[ASSIGNMENT]: Below are the entries; give again exactly the lines from the one mentioning "- intros [[->|(reason" through the one mentioning "whatever their scripts", inclusive.

[AVAILABLE RECORDS]:
##############################
(* ===== verification/SnziCorrect.v ===== *)
(** The SNZI theorems: presence is never missed in any interleaving, an empty
    tree reads as empty, lone operations complete, and tokens round-trip. *)

From S2P Require Import Prelude Conc Snzi SnziInv.

(** ** Clients *)

(** A participant: for each leaf of its script it arrives, queries the indicator
    while it is present, and departs.  It panics on any observation the indicator
    promises to exclude: a false query while present, or a departure of a live
    token that is refused, or a reported invariant violation.  It returns [true]
    when every operation succeeded. *)
Fixpoint client (NODES : Z) (fuel : nat) (script : list nat) : prog (cell Empty_set) bool :=
  match script with
  | [] => Ret true
  | lf :: script =>
      let! x := arrive NODES fuel (Z.of_nat lf) in
      match x with
      | Ok t =>
          let! present := query in
          if negb present then Panic
          else
            let! d := depart NODES fuel t in
            match d with
            | Ok _ => client NODES fuel script
            | Err (Poisoned InvariantViolation) => Panic
            | Err (Poisoned _) => Ret false
            | Err _ => Panic
            end
      | Err (Poisoned InvariantViolation) => Panic
      | Err _ => Ret false
      end
  end.

#[local] Abbreviation toks := (gmultiset (tok Empty_set)).

Definition no_guard (r : toks) : Prop := True.
Definition no_rest (m : cell Empty_set -> Z) (r : toks) : Prop := True.

#[export] Instance standalone : SnziClient no_guard no_rest.
Proof. by split. Qed.

Definition client_post (b : bool) (r : toks) : Prop := b = true -> r = ∅.

Lemma client_spec NODES fuel script :
  wp (shared NODES no_rest) (client NODES fuel script) ∅ client_post.
Proof.
  induction script as [|lf script IH]; [done|]. cbn [client].
  apply wp_bind. eapply wp_mono, (arrive_spec NODES no_guard no_rest); [|lia|done].
  intros [t|e] r; cbn [arrive_post].
  - intros (Hl & Hb & ->). apply wp_bind. eapply wp_mono, (query_owned NODES no_rest).
    intros b r [-> ->]. cbn [negb]. apply wp_bind.
    eapply wp_mono, (depart_token_spec NODES no_guard no_rest); [|by rewrite Hl|done].
    intros [[]|e] r; [by intros ->|]. intros [(reason & -> & Hne) _]. by destruct reason.
  - intros [[->|(reason & -> & Hne)] _]; [done|]. by destruct reason.
Qed.

Lemma clients_ok NODES fuel scripts :
  pool_ok (shared NODES no_rest) client_post (new, client NODES fuel <$> scripts).
Proof.
  apply pool_ok_start.
  - split; [apply inv_new | done].
  - apply Forall_fmap, Forall_true. apply client_spec.
Qed.

(** C4.  In every interleaving of any number of participants on one indicator,
    whatever their scripts and wherever some of them stop, no participant ever
    observes a false query between its arrival and its departure, no departure
    of a live token is refused, and no invariant violation is reported. *)
Theorem snzi_presence_never_missed NODES fuel (scripts : list (list nat)) m ts i :
  rtc pstep (new, client NODES fuel <$> scripts) (m, ts) -> ts !! i <> Some Panic.
Proof. intros Hs. apply (pool_no_panic _ _ _ (m, ts) i Hs (clients_ok _ _ _)). Qed.

(** When every participant has run its script to the end with success, the
    tree is empty again: the root counts zero and every node is idle. *)
Theorem snzi_drains_to_idle NODES fuel (scripts : list (list nat)) m ts :
  rtc pstep (new, client NODES fuel <$> scripts) (m, ts) ->
  Forall (fun p => p = Ret true) ts ->
  m Root = 0 /\ forall n, 0 <= n < NODES -> idle (m (Node n)).
Proof.
  intros Hs Hdone. destruct (pool_adequacy _ _ _ _ Hs (clients_ok _ _ _)) as (rs & Hall & Hinv & _).
  cbn in *. assert (⋃+ rs = ∅) as Hr.
  { clear -Hall Hdone. induction Hall as [|p r ts rs Hp _ IH]; [done|].
    apply Forall_cons_1 in Hdone as [-> Hts]. cbn. rewrite (Hp eq_refl), IH by done. multiset_solver. }
  rewrite Hr in Hinv. apply (no_tokens_idle NODES m ∅ Hinv). by intros n g.
Qed.

(** Two participants alternating on the same leaf of a four-leaf tree: the second
    one helps the first out of its [HALF] state, and both run to the end. *)
Definition demo_run : (cell Empty_set -> Z) * list (prog (cell Empty_set) bool) :=
  run_schedule (new, client 4 5 <$> [[0%nat; 1%nat]; [0%nat]]) (round_robin 2 40).

Lemma snzi_presence_never_missed_witness : demo_run.2 !! 1%nat <> Some Panic.
Proof. apply (snzi_presence_never_missed 4 5 [[0%nat; 1%nat]; [0%nat]] demo_run.1 demo_run.2 1).
  rewrite <- surjective_pairing. apply run_schedule_steps. Defined.

Lemma snzi_drains_to_idle_witness : demo_run.1 Root = 0 /\ forall n, 0 <= n < 4 -> idle (demo_run.1 (Node n)).
Proof.
  apply (snzi_drains_to_idle 4 5 [[0%nat; 1%nat]; [0%nat]] demo_run.1 demo_run.2).
  - rewrite <- surjective_pairing. apply run_schedule_steps.
  - replace demo_run.2 with [Ret true; Ret true : prog (cell Empty_set) bool] by (vm_compute; reflexivity).
    repeat constructor.
Defined.

(** ** Lone operations complete *)

Section Solo.
Context {Y : Type} `{EqDecision Y}.
Variable NODES : Z.
Implicit Types (m : cell Y -> Z).

(** A node word with room for one more arrival. *)
Definition roomy_word (w : Z) : Prop :=
  exists g h c, w = pack g h c /\ word_ok g c /\ (h = true -> c = 0) /\
    g < VERSION_MASK /\ c < COUNT_MASK.

(** A healthy tree in which no counter of the nodes below [n] is exhausted. *)
Definition roomy_below n m : Prop :=
  m Poison = 0 /\ m Root < u64_max /\ forall j, 0 <= j < n -> roomy_word (m (Node j)).

(** [p] succeeds when run alone, leaves the nodes from [n] on alone, and
    reports no poison. *)
Definition lone_ok {A} (p : prog (cell Y) (result A SnziError)) n m : Prop :=
  solo p m (fun x m' => is_ok x = true /\ m' Poison = 0 /\
    forall j, n <= j -> m' (Node j) = m (Node j)).

Lemma solo_healthy {St A} (k : prog (cell Y) (St + result A SnziError)) m Φ :
  m Poison = 0 -> solo k m Φ -> solo (do!^ ensure_healthy ;; k) m Φ.
Proof. intros Hp Hk. cbn. unfold apply_rmw. by rewrite Hp. Qed.

Lemma solo_healthy_try {A} (k : prog (cell Y) (result A SnziError)) m Φ :
  m Poison = 0 -> solo k m Φ -> solo (do!? ensure_healthy ;; k) m Φ.
Proof. intros Hp Hk. cbn. unfold apply_rmw. by rewrite Hp. Qed.

Lemma lone_root_arrive f m : roomy_below 0 m -> lone_ok (root_arrive (S f)) 0 m.
Proof.
  intros (Hp & Hr & _). unfold lone_ok, root_arrive. apply solo_loop, solo_healthy; [done|].
  rewrite solo_bind, solo_load. destruct (Z.eqb_spec (m Root) u64_max); [lia|].
  rewrite solo_bind, solo_cas, Z.eqb_refl. cbn. by split_and!.
Qed.

Lemma solo_body_active ap n k m g c Φ : m Poison = 0 -> in_tree NODES n ->
  m (Node n) = pack g false c -> word_ok g c -> 1 <= c < COUNT_MASK ->
  Φ (inl (Some g, k)) (upd m (Node n) (pack g false (c + 1))) ->
  solo (arrive_node_body NODES ap n (None, k)) m Φ.
Proof.
  intros Hp Hn Hw Hok Hc HΦ. apply solo_healthy; [done|]. rewrite node_at_in by done. cbn [bind].
  rewrite solo_bind, solo_load, Hw, half_pack, count_pack, generation_pack by done.
  destruct (Z.eqb_spec c 0); [lia|]. destruct (Z.eqb_spec c COUNT_MASK); [lia|].
  rewrite solo_bind, solo_cas, Hw, Z.eqb_refl, pack_with_count by lia. done.
Qed.

Lemma solo_body_idle ap n k m g Φ : m Poison = 0 -> in_tree NODES n ->
  m (Node n) = pack g false 0 -> word_ok g 0 -> g < VERSION_MASK ->
  lone_ok ap n (upd m (Node n) (pack (g + 1) true 0)) ->
  (forall m', m' Poison = 0 -> (forall j, n < j -> m' (Node j) = m (Node j)) ->
     Φ (inl (Some (g + 1), k)) m') ->
  solo (arrive_node_body NODES ap n (None, k)) m Φ.
Proof.
  intros Hp Hn Hw Hok Hg Hap HΦ. apply solo_healthy; [done|]. rewrite node_at_in by done. cbn [bind].
  rewrite solo_bind, solo_load, Hw, half_pack, count_pack, generation_pack by done.
  cbn [Z.eqb]. destruct (Z.eqb_spec g VERSION_MASK); [lia|].
  rewrite solo_bind, solo_cas, Hw, Z.eqb_refl, pack_half.
  unfold try_loop. rewrite solo_bind. eapply solo_mono, Hap. intros [x|e] m' (Hx & Hp' & Hj); [|done].
  rewrite solo_bind, solo_cas, Hj, upd_eq, Z.eqb_refl by lia. apply HΦ.
  - by rewrite upd_ne.
  - intros j Hlt. by rewrite upd_ne, Hj, upd_ne by (lia || intros [=]; lia).
Qed.

Lemma solo_body_half ap n k m g Φ : m Poison = 0 -> in_tree NODES n ->
  m (Node n) = pack g true 0 -> word_ok g 0 -> lone_ok ap n m ->
  (forall m', m' Poison = 0 -> m' (Node n) = pack g false 1 ->
     (forall j, n < j -> m' (Node j) = m (Node j)) -> Φ (inl (None, k)) m') ->
  solo (arrive_node_body NODES ap n (None, k)) m Φ.
Proof.
  intros Hp Hn Hw Hok Hap HΦ. apply solo_healthy; [done|]. rewrite node_at_in by done. cbn [bind].
  rewrite solo_bind, solo_load, Hw, half_pack, count_pack, generation_pack by done.
  cbn [Z.eqb negb].
  unfold try_loop. rewrite solo_bind. eapply solo_mono, Hap. intros [x|e] m' (Hx & Hp' & Hj); [|done].
  rewrite solo_bind, solo_cas, Hj, Hw, Z.eqb_refl by lia.
  rewrite pack_with_count by (unfold COUNT_MASK, COUNT_BITS; lia). apply HΦ.
  - by rewrite upd_ne.
  - by rewrite upd_eq.
  - intros j Hlt. by rewrite upd_ne, Hj by (lia || intros [=]; lia).
Qed.

Lemma solo_loop_exit f ap n g k m Φ : Φ (Ok (g, k)) m ->
  solo (loop (S f) (arrive_node_body NODES ap n) (Some g, k)) m Φ.
Proof. intros HΦ. by apply solo_loop. Qed.

(** At most three iterations per level: help a node left half-way, count, leave. *)
Lemma lone_arrive_node f depth n m : in_tree NODES n -> (Z.to_nat n < depth)%nat ->
  roomy_below (n + 1) m -> lone_ok (arrive_node_at NODES (S (S (S f))) depth n) (n + 1) m.
Proof.
  revert n m. induction depth as [|depth IH]; intros n m Hn Hd Hroom; [lia|].
  unfold lone_ok. cbn [arrive_node_at]. set (ap := if n <? FANOUT then _ else _).
  assert (Hap : forall m', m' Poison = 0 -> m' Root = m Root ->
    (forall j, j < n -> m' (Node j) = m (Node j)) -> lone_ok ap n m').
  { intros m' Hp Hr Hj. destruct Hroom as (_ & Hr0 & Hw).
    unfold ap. destruct (Z.ltb_spec n FANOUT).
    - unfold in_tree in Hn. eapply solo_mono, (lone_root_arrive (S (S f)) m').
      + intros x m'' (Hx & Hp'' & Hj'). split_and!; try done. intros j ?. apply Hj'. lia.
      + split_and!; [done | by rewrite Hr | lia].
    - destruct (parent_of_large NODES n Hn) as [Hin ->]; [done|].
      pose proof (parent_lt NODES n Hn). unfold lone_ok. rewrite solo_try_bind.
      eapply solo_mono, (IH (parent n) m' Hin).
      + intros [x|e] m'' (Hx & Hp'' & Hj'); [|done]. cbn. split_and!; try done.
        intros j ?. apply Hj'. lia.
      + unfold in_tree in *. lia.
      + split_and!; [done | by rewrite Hr |]. intros j ?. rewrite Hj by lia. apply Hw.
        unfold in_tree in *. lia. }
  clearbody ap. destruct Hroom as (Hp & Hr & Hw).
  rewrite solo_try_bind.
  assert (Hfin : forall (g : Z) m', m' Poison = 0 -> (forall j, n < j -> m' (Node j) = m (Node j)) ->
    solo (do!? compensate NODES (S (S (S f))) n (Z.to_nat (g, 0).2) ;; Ret (Ok (g, 0).1)) m'
      (fun x m'' => is_ok x = true /\ m'' Poison = 0 /\
         forall j, n + 1 <= j -> m'' (Node j) = m (Node j))).
  { intros g m' Hp' Hj. cbn. split_and!; try done. intros j ?. apply Hj. lia. }
  destruct (Hw n) as (g & h & c & Hwn & Hok & Hh & Hg & Hc); [unfold in_tree in Hn; lia|].
  rewrite solo_loop. destruct h.
  - rewrite (Hh eq_refl) in *. eapply (solo_body_half ap n 0 m g); try done; [by apply Hap|].
    intros m1 Hp1 Hn1 Hj1. apply solo_loop.
    apply (solo_body_active ap n 0 m1 g 1 _ Hp1 Hn Hn1 (word_ok_1 _ Hok));
      [unfold COUNT_MASK, COUNT_BITS; lia|].
    apply solo_loop_exit, Hfin; [by rewrite upd_ne|].
    intros j ?. rewrite upd_ne by (intros [=]; lia). by apply Hj1.
  - destruct (decide (c = 0)) as [->|Hc0].
    + eapply (solo_body_idle ap n 0 m g); try done.
      * apply Hap; try by rewrite upd_ne. intros j ?. apply upd_ne. intros [=]; lia.
      * intros m1 Hp1 Hj1. by apply solo_loop_exit, Hfin.
    + eapply (solo_body_active ap n 0 m g c); try done; [unfold word_ok in Hok; lia|].
      apply solo_loop_exit, Hfin; [by rewrite upd_ne|].
      intros j ?. apply upd_ne. intros [=]; lia.
Qed.
End Solo.

(** C5.  An arrival that runs alone always completes with a token, whatever the
    state in which the other participants stopped (even in the middle of an
    activation), as long as the tree is healthy and no packed counter is
    exhausted; three iterations per retry loop are enough. *)
Theorem snzi_lone_arrival_completes NODES fuel lf (m : cell Empty_set -> Z) :
  (3 <= fuel)%nat -> 0 <= lf < leaf_count NODES -> roomy_below NODES m ->
  exists t m', run (arrive NODES fuel lf) m = (Done (Ok t), m').
Proof.
  intros Hf Hl Hroom. destruct fuel as [|[|[|f]]]; try lia.
  assert (Hn : leaf_node NODES lf = Ok (leaf_start NODES + lf)).
  { unfold leaf_node. by destruct (Z.leb_spec (leaf_count NODES) lf); [lia|]. }
  assert (Hin : in_tree NODES (leaf_start NODES + lf)) by (eapply leaf_node_in; [|done]; lia).
  edestruct (solo_run (arrive NODES (S (S (S f))) lf) m (fun x _ => is_ok x = true)) as (x & m' & Hrun & Hx).
  - unfold arrive. rewrite Hn. apply solo_try_bind. apply (solo_healthy_try _ m); [apply Hroom|].
    rewrite solo_try_bind. eapply solo_mono, lone_arrive_node; [|done|lia|].
    + intros [g|e] m' (Hx & Hp & _); [|done]. by apply solo_healthy_try.
    + destruct Hroom as (Hp & Hr & Hw). split_and!; try done. intros j Hj. apply Hw.
      unfold in_tree in Hin. lia.
  - destruct x as [t|e]; [|done]. by exists t, m'.
Qed.

(** A thread died right after moving leaf 1 to [HALF]; leaf 1 is then used. *)
Lemma snzi_lone_arrival_completes_witness :
  exists t (m' : cell Empty_set -> Z),
    run (arrive 4 3 1) (upd new (Node 1) (state_half 1)) = (Done (Ok t), m').
Proof.
  apply snzi_lone_arrival_completes; [lia | vm_compute; split; [discriminate|reflexivity] |].
  split; [reflexivity | split; [reflexivity |]]. intros j Hj.
  unfold roomy_word, upd. case_decide as Hd.
  - exists 1, true, 0. vm_compute. split_and!; try done; intros; discriminate.
  - exists 0, false, 0. vm_compute. split_and!; try done; intros; discriminate.
Defined.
##############################
[ANSWER TO THIS EXERCISE]:
  - intros [[->|(reason & -> & Hne)] _]; [done|]. by destruct reason.
Qed.

Lemma clients_ok NODES fuel scripts :
  pool_ok (shared NODES no_rest) client_post (new, client NODES fuel <$> scripts).
Proof.
  apply pool_ok_start.
  - split; [apply inv_new | done].
  - apply Forall_fmap, Forall_true. apply client_spec.
Qed.

(** C4.  In every interleaving of any number of participants on one indicator,
    whatever their scripts and wherever some of them stop, no participant ever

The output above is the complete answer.